Russia does not see the threats. "Obsessive focus on war"
Images source: © Getty Images, PAP
Kamila Gurgul

25 June 2024 09:02

For several months, Russia has been tormented by bloody terrorist attacks. Experts interviewed by AFP believe that the inability of the security services to prevent these attacks is directly linked to Moscow’s obsessive focus on the war with Ukraine.

Although no organization has yet claimed responsibility for the Sunday attack in Dagestan, which killed 20 people and injured 46, how it was carried out resembles tactics used by Islamist groups that were particularly active in Russia’s Caucasus region in the early 21st century.

A week earlier, jihadists from the Islamic State (IS) killed prison guards they had taken hostage in Rostov-on-Don, in south-western Russia, the agency recalls.

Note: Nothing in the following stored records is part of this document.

(** * libspc: the XPC wire codec of [libspc/serialization.c]

    A shallow embedding of the serializer and deserializer of libspc
    (the XPC re-implementation shipped with the pwn2own2018 exploit chain),
    together with the properties of the codec that its specification
    states.

    Conventions of the embedding.
    - Bytes are [Byte.byte]; fixed-width integers are [Z] with the
      wrap-around written out ([u32], [le_bytes]).  The target is a
      little-endian LP64 machine (macOS on x86_64), so [memcpy] of an
      integer stores its little-endian image.
    - The writer and the reader are explicit states passed through the
      calls; pointers into a buffer are offsets from its start.
    - The decoder can leave a call in four ways ([outcome]): it returns,
      it calls [abort()], it calls [exit()], or it hands NULL to [strdup].
    - The recursion of the decoder follows the bytes of the message, not
      a Rocq term, so it is written with fuel; [spc_deserialize] supplies
      enough of it for every message ([spc_deserialize_value_total]). *)

From Stdlib Require Import ZArith List Lia Bool.
From Stdlib Require Import Strings.Byte.
Import ListNotations.

Local Open Scope Z_scope.

Set Implicit Arguments.
Set Warnings "-register-all".

(* ================================================================== *)
(** * Bytes and little-endian integers *)

Definition byte_of_Z (z : Z) : byte :=
  match Byte.of_N (Z.to_N (z mod 256)) with
  | Some b => b
  | None => x00
  end.

Definition Z_of_byte (b : byte) : Z := Z.of_N (Byte.to_N b).

(** [le_bytes n v]: the [n] bytes that [memcpy(ptr, &v, n)] stores for an
    [n]-byte integer [v]; the value is taken modulo [256^n]. *)
Fixpoint le_bytes (n : nat) (v : Z) : list byte :=
  match n with
  | O => []
  | S n' => byte_of_Z v :: le_bytes n' (v / 256)
  end.

(** [le_value l]: the unsigned integer whose little-endian image is [l]
    (what [*(uintN_t* )p] loads). *)
Fixpoint le_value (l : list byte) : Z :=
  match l with
  | [] => 0
  | b :: l' => Z_of_byte b + 256 * le_value l'
  end.

Definition u32 (z : Z) : Z := z mod 2 ^ 32.

(** Reinterpretation of a 64-bit pattern as [int64_t]. *)
Definition to_int64 (z : Z) : Z :=
  if z <? 2 ^ 63 then z else z - 2 ^ 64.

(** [slice mem off len]: the bytes of [mem] in [off, off + len). *)
Definition slice (mem : list byte) (off len : Z) : list byte :=
  firstn (Z.to_nat len) (skipn (Z.to_nat off) mem).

At the end of March, the Islamic State Province of Khorasan (IS-K), the Afghan wing of this terrorist group, claimed responsibility for the attack at Crocus City Hall in Krasnogorsk, near Moscow. As a result, at least 145 people were killed, and more than 550 were injured.

In mid-April, Russia’s Federal Security Service (FSB) thwarted an attack on a synagogue in Moscow. According to the FSB, the attack was planned by a person from one of the Central Asian countries, who died during the attempt to detain them.

Is history repeating itself?

AFP notes that these attacks resemble the situation of the late 1990s and early 21st century when there was radicalization among fighters fighting for Chechnya’s independence. At that time, attacks were organised both in the Caucasus and in Moscow.

Russia was able to a certain extent to eliminate Caucasian jihadist groups. However, since President Vladimir Putin's obsession with Ukraine, culminating in the 2022 invasion, Moscow has stopped paying attention to the threat from Islamists.

"The dysfunction of the Russian authorities is evident. They are currently preoccupied with other missions, related to the ‘special operation’ in Ukraine and the West, which are now being presented as vital threats to Russia," says AFP Grigory Shvedov, editor-in-chief of the independent portal Kawkaskij Uzieł (Caucasian Knot), which in Russia is designated as a "foreign agent".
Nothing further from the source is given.